WHAT IS BEING ASKED
Use the entries below and reproduce exactly the lines from the one containing "Definition Math_round (x" down to the one containing "JingZhe | ChunFen", both of them included.

(Beginning of EXERCISE INPUTS)

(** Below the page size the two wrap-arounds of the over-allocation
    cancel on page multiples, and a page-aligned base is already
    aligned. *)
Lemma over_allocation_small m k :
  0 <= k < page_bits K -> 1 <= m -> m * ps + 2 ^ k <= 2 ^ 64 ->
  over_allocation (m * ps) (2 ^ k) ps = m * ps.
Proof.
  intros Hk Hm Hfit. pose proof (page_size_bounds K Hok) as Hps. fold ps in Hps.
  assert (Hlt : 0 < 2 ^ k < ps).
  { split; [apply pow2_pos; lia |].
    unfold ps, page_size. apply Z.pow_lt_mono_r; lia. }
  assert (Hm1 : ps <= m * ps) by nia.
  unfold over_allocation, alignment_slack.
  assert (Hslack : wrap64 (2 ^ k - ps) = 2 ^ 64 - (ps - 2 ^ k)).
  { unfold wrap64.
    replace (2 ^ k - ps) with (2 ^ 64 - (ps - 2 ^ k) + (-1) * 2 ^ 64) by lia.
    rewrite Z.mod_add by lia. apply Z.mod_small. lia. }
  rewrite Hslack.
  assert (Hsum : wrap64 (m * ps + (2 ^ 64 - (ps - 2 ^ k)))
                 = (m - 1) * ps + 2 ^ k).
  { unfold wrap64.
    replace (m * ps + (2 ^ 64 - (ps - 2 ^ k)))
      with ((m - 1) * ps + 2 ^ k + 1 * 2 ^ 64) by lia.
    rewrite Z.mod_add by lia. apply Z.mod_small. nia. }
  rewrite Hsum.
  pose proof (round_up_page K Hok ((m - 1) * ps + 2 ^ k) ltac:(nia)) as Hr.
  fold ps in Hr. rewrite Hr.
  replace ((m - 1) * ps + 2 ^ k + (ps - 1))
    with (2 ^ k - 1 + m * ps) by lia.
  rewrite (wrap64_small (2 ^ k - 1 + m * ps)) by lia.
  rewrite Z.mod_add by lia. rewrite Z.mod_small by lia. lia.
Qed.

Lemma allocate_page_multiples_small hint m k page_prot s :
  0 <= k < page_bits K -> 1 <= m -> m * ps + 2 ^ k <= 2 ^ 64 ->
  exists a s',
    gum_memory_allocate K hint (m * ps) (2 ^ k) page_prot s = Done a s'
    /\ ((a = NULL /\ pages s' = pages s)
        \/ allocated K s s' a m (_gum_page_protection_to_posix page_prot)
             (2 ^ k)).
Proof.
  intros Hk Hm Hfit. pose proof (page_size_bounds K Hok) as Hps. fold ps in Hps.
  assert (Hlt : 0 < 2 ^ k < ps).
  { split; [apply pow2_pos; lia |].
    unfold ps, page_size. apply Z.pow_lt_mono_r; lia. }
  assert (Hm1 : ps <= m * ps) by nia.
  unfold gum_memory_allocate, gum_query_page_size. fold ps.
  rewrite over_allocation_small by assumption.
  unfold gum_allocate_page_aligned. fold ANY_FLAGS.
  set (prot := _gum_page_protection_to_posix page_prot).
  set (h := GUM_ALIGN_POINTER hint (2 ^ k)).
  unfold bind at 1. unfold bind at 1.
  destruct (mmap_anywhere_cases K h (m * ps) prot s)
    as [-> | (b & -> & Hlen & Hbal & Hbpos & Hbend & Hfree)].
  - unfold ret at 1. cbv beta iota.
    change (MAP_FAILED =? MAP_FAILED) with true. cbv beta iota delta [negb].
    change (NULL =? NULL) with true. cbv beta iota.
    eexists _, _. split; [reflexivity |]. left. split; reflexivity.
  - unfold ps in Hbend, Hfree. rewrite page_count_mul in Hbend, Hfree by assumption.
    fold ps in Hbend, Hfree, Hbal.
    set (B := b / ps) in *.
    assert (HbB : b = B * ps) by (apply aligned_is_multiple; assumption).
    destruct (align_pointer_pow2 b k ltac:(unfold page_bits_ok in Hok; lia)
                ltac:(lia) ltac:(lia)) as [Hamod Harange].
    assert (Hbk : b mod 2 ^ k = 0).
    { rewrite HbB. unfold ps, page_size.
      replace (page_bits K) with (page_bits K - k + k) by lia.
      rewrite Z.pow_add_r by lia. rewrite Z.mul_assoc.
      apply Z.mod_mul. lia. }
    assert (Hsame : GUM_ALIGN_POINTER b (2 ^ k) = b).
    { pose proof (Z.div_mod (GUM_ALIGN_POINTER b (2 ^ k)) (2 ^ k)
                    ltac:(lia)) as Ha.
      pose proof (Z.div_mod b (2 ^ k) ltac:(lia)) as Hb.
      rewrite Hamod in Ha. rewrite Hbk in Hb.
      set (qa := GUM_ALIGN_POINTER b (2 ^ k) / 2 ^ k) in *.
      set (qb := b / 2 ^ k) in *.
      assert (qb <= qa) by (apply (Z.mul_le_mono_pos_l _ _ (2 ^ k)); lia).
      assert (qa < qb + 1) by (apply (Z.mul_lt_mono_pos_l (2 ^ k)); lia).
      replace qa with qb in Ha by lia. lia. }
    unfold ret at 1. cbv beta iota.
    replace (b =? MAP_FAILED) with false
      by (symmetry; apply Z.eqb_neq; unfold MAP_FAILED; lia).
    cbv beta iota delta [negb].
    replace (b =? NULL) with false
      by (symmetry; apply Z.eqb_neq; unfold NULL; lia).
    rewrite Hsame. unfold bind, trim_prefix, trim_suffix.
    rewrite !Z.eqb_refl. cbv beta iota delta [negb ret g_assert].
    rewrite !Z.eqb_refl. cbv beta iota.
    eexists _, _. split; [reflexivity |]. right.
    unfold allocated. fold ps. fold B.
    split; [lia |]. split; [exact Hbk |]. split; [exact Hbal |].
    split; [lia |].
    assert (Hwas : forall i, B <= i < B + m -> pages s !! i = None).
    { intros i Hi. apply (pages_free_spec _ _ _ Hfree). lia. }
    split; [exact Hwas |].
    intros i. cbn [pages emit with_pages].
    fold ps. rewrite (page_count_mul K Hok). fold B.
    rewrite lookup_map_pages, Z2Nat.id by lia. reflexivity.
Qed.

(End of EXERCISE INPUTS)
(Beginning of EXERCISE INPUTS)

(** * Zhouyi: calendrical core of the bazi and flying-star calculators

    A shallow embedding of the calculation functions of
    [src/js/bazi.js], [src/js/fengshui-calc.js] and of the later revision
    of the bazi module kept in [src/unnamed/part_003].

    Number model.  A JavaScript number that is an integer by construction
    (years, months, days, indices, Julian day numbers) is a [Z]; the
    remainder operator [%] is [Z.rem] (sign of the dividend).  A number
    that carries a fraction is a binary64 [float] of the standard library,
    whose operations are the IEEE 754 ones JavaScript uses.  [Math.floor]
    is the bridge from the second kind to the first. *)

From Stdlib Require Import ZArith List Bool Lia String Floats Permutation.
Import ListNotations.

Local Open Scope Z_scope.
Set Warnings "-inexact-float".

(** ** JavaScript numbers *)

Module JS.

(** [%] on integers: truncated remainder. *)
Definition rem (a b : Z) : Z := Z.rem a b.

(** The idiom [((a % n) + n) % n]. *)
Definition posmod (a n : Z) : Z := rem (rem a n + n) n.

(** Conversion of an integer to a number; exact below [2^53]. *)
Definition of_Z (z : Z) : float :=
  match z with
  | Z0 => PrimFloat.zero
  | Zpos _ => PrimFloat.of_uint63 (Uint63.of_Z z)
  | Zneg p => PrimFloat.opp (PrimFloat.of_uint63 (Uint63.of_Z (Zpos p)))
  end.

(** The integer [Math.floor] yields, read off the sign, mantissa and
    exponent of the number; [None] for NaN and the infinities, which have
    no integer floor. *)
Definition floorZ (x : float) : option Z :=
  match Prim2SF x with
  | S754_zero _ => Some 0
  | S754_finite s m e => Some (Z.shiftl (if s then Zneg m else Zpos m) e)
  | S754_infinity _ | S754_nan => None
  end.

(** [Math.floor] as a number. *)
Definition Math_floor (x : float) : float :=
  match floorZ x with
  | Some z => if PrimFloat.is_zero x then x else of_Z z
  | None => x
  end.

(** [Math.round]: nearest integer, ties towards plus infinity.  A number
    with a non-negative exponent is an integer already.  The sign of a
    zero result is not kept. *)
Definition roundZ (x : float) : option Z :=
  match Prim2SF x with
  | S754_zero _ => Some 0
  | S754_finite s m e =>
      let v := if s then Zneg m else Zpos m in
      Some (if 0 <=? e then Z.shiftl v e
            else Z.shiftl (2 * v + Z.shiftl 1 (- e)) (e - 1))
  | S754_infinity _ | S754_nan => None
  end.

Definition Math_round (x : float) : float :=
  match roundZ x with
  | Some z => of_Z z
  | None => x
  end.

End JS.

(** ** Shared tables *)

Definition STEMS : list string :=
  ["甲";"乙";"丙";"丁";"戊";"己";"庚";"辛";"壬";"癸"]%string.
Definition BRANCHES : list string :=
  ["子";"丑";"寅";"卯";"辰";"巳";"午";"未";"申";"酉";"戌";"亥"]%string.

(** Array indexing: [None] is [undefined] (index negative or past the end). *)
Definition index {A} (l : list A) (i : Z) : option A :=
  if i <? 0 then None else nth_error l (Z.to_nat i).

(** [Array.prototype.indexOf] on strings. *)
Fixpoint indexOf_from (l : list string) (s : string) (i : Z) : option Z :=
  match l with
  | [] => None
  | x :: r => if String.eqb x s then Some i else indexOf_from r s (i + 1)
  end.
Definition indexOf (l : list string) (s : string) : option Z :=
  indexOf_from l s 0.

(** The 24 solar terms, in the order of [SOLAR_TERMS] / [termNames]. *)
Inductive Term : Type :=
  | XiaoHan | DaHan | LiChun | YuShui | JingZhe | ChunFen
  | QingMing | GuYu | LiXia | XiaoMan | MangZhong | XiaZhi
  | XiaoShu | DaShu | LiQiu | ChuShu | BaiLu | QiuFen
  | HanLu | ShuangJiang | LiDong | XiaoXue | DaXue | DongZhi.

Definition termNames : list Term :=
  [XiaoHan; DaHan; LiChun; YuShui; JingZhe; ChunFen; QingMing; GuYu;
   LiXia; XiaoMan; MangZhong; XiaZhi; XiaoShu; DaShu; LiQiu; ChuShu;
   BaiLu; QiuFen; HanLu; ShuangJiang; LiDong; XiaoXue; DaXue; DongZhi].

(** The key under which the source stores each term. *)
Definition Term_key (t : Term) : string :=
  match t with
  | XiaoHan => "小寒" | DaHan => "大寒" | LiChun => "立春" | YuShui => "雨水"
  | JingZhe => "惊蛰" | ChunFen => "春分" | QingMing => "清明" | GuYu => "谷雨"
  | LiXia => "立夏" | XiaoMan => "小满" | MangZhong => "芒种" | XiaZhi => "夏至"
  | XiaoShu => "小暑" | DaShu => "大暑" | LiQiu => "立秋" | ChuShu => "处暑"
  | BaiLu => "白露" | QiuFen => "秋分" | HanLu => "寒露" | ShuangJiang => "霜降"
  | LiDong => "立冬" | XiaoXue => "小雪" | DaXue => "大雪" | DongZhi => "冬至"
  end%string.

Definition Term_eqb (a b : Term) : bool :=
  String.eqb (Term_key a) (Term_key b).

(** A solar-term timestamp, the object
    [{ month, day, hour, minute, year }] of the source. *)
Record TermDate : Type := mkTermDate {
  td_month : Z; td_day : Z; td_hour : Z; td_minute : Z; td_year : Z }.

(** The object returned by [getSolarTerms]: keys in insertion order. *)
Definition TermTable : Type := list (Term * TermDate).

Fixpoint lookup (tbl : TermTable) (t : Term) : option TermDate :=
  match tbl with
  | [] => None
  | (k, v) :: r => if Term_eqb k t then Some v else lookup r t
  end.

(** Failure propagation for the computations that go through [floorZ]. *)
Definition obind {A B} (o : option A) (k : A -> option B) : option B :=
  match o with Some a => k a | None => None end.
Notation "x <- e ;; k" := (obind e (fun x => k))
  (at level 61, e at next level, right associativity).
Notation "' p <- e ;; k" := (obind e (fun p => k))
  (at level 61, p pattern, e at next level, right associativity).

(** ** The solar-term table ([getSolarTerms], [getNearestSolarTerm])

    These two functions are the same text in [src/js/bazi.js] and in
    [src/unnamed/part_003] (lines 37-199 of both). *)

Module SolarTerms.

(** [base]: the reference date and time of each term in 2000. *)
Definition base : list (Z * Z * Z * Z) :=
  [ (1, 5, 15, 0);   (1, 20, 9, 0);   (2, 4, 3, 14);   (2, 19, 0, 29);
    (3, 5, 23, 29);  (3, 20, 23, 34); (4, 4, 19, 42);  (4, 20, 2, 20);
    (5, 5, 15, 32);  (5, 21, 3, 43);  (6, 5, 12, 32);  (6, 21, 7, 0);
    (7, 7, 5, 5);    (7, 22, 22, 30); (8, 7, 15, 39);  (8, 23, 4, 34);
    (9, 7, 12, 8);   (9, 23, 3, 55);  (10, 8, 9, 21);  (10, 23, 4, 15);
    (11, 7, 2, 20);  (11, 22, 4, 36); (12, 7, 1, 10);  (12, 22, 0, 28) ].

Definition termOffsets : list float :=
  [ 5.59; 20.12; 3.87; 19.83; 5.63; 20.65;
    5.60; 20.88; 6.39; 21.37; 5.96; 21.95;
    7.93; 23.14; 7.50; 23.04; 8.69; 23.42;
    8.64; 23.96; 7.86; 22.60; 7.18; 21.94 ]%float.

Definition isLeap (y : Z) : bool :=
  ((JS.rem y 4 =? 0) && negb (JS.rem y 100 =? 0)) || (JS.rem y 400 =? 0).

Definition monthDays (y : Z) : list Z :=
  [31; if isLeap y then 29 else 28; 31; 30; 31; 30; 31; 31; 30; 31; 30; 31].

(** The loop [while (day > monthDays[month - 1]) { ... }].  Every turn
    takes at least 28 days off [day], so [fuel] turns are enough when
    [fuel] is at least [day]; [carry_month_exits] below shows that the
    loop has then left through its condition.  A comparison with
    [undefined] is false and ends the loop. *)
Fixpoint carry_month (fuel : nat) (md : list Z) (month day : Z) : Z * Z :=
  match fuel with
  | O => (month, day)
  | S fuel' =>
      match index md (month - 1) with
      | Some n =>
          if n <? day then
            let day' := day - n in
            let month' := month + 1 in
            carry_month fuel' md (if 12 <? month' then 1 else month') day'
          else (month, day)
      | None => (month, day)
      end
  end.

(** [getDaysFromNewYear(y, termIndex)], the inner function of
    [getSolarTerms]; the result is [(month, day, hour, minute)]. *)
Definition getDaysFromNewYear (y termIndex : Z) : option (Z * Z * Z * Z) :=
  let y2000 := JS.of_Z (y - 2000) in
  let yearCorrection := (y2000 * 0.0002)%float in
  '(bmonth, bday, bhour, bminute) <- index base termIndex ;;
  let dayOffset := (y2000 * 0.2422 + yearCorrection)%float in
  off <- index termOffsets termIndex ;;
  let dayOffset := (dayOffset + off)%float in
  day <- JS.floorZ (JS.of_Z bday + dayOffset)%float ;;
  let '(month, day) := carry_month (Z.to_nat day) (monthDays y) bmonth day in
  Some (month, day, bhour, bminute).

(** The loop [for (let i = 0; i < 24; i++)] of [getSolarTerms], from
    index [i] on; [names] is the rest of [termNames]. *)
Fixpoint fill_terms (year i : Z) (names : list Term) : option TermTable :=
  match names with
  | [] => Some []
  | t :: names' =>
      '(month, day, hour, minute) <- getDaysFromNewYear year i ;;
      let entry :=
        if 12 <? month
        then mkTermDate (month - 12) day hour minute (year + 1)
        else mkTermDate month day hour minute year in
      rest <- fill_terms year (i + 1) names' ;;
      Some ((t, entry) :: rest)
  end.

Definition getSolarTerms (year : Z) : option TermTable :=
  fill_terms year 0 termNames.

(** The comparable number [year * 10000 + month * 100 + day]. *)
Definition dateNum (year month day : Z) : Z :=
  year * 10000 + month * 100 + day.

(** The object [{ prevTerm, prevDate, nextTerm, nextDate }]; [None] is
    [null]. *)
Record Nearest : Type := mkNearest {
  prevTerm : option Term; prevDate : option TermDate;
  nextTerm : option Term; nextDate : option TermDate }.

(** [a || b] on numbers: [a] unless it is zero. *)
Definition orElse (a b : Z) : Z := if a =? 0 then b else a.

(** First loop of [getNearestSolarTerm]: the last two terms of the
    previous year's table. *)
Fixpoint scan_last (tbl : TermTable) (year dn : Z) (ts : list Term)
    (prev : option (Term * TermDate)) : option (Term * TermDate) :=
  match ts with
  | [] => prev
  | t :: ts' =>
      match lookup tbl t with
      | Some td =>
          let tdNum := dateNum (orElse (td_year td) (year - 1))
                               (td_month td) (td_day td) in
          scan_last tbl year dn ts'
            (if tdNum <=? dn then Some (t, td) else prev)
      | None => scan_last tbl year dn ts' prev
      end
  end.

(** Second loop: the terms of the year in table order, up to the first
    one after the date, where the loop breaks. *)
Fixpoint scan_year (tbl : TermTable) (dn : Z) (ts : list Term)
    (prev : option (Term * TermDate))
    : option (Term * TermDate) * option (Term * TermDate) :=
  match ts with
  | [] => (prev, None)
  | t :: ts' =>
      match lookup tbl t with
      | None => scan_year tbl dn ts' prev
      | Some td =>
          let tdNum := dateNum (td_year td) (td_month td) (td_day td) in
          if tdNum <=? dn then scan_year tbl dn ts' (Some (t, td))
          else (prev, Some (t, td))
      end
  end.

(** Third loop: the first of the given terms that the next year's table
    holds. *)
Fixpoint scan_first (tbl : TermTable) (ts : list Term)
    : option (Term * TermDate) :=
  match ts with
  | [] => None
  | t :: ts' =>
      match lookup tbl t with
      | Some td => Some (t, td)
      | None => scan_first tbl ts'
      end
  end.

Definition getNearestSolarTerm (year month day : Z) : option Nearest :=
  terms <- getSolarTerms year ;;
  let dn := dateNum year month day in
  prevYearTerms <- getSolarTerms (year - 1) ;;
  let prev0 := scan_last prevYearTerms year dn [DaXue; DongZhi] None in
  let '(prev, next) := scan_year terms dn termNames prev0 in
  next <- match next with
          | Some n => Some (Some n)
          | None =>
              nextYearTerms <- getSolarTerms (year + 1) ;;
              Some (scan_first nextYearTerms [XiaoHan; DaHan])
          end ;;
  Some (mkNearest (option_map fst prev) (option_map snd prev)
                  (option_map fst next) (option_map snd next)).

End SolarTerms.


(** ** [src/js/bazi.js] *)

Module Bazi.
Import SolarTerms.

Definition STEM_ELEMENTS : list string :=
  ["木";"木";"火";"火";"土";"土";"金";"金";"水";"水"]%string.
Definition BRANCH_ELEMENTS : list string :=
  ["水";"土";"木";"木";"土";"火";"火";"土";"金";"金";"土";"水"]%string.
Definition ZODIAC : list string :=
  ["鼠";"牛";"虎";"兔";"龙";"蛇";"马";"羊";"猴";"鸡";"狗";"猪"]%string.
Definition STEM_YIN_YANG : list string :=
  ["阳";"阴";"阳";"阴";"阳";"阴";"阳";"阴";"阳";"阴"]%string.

(End of EXERCISE INPUTS)
(Beginning of EXERCISE INPUTS)

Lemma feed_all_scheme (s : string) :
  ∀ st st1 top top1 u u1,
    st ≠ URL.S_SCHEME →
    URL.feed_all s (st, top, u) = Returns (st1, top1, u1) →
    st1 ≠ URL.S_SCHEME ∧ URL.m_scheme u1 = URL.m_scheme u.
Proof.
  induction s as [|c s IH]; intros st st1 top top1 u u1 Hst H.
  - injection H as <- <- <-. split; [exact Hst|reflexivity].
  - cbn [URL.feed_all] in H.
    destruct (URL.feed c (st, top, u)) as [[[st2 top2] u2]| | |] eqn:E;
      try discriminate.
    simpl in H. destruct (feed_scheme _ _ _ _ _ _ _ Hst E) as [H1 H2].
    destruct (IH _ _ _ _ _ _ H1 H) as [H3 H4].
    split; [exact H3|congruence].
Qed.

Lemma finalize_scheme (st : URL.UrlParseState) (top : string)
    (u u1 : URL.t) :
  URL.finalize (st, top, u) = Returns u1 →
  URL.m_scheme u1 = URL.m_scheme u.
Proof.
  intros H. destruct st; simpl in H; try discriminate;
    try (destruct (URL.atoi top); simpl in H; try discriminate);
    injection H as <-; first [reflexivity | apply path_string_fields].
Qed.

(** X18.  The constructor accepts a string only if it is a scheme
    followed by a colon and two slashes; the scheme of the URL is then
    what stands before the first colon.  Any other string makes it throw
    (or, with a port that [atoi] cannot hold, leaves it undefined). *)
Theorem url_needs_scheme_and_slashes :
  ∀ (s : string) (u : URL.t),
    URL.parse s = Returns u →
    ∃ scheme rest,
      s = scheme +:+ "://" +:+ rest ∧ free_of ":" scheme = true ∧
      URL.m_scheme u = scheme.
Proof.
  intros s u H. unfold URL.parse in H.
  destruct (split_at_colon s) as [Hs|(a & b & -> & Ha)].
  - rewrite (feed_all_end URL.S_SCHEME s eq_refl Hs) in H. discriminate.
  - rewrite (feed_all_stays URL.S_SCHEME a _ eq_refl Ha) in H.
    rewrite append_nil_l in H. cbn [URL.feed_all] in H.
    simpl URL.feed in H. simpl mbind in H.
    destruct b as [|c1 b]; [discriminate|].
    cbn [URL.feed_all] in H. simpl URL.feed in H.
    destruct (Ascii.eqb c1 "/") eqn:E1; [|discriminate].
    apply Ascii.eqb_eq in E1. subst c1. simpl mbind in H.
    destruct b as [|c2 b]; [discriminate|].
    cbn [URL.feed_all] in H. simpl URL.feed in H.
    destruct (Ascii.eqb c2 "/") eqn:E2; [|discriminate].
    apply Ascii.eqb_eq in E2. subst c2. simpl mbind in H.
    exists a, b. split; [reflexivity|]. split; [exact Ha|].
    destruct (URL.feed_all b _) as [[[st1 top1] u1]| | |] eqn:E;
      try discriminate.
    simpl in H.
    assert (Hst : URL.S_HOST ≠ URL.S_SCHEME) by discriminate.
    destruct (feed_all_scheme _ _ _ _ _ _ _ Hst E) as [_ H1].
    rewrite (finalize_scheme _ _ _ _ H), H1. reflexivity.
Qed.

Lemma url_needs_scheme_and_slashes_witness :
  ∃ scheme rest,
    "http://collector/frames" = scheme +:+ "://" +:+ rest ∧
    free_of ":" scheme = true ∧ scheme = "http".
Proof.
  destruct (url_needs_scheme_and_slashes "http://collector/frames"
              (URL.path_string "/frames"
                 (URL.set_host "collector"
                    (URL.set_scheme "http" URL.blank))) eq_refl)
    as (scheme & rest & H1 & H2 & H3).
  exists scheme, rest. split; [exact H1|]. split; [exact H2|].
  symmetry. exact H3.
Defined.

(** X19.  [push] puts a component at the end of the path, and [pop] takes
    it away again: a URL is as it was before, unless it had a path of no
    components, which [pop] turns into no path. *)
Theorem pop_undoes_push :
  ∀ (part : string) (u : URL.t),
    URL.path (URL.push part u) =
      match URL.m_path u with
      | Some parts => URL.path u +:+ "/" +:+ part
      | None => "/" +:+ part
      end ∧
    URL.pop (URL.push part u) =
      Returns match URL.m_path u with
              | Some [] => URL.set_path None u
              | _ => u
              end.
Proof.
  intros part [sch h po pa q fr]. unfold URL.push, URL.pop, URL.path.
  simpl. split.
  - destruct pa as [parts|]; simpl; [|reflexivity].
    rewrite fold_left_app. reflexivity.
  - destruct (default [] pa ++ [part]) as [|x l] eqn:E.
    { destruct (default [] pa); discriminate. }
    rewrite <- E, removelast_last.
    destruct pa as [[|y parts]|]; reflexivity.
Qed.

(End of EXERCISE INPUTS)

EXERCISE RESULT
Definition Math_round (x : float) : float :=
  match roundZ x with
  | Some z => of_Z z
  | None => x
  end.

End JS.

(** ** Shared tables *)

Definition STEMS : list string :=
  ["甲";"乙";"丙";"丁";"戊";"己";"庚";"辛";"壬";"癸"]%string.
Definition BRANCHES : list string :=
  ["子";"丑";"寅";"卯";"辰";"巳";"午";"未";"申";"酉";"戌";"亥"]%string.

(** Array indexing: [None] is [undefined] (index negative or past the end). *)
Definition index {A} (l : list A) (i : Z) : option A :=
  if i <? 0 then None else nth_error l (Z.to_nat i).

(** [Array.prototype.indexOf] on strings. *)
Fixpoint indexOf_from (l : list string) (s : string) (i : Z) : option Z :=
  match l with
  | [] => None
  | x :: r => if String.eqb x s then Some i else indexOf_from r s (i + 1)
  end.
Definition indexOf (l : list string) (s : string) : option Z :=
  indexOf_from l s 0.

(** The 24 solar terms, in the order of [SOLAR_TERMS] / [termNames]. *)
Inductive Term : Type :=
  | XiaoHan | DaHan | LiChun | YuShui | JingZhe | ChunFen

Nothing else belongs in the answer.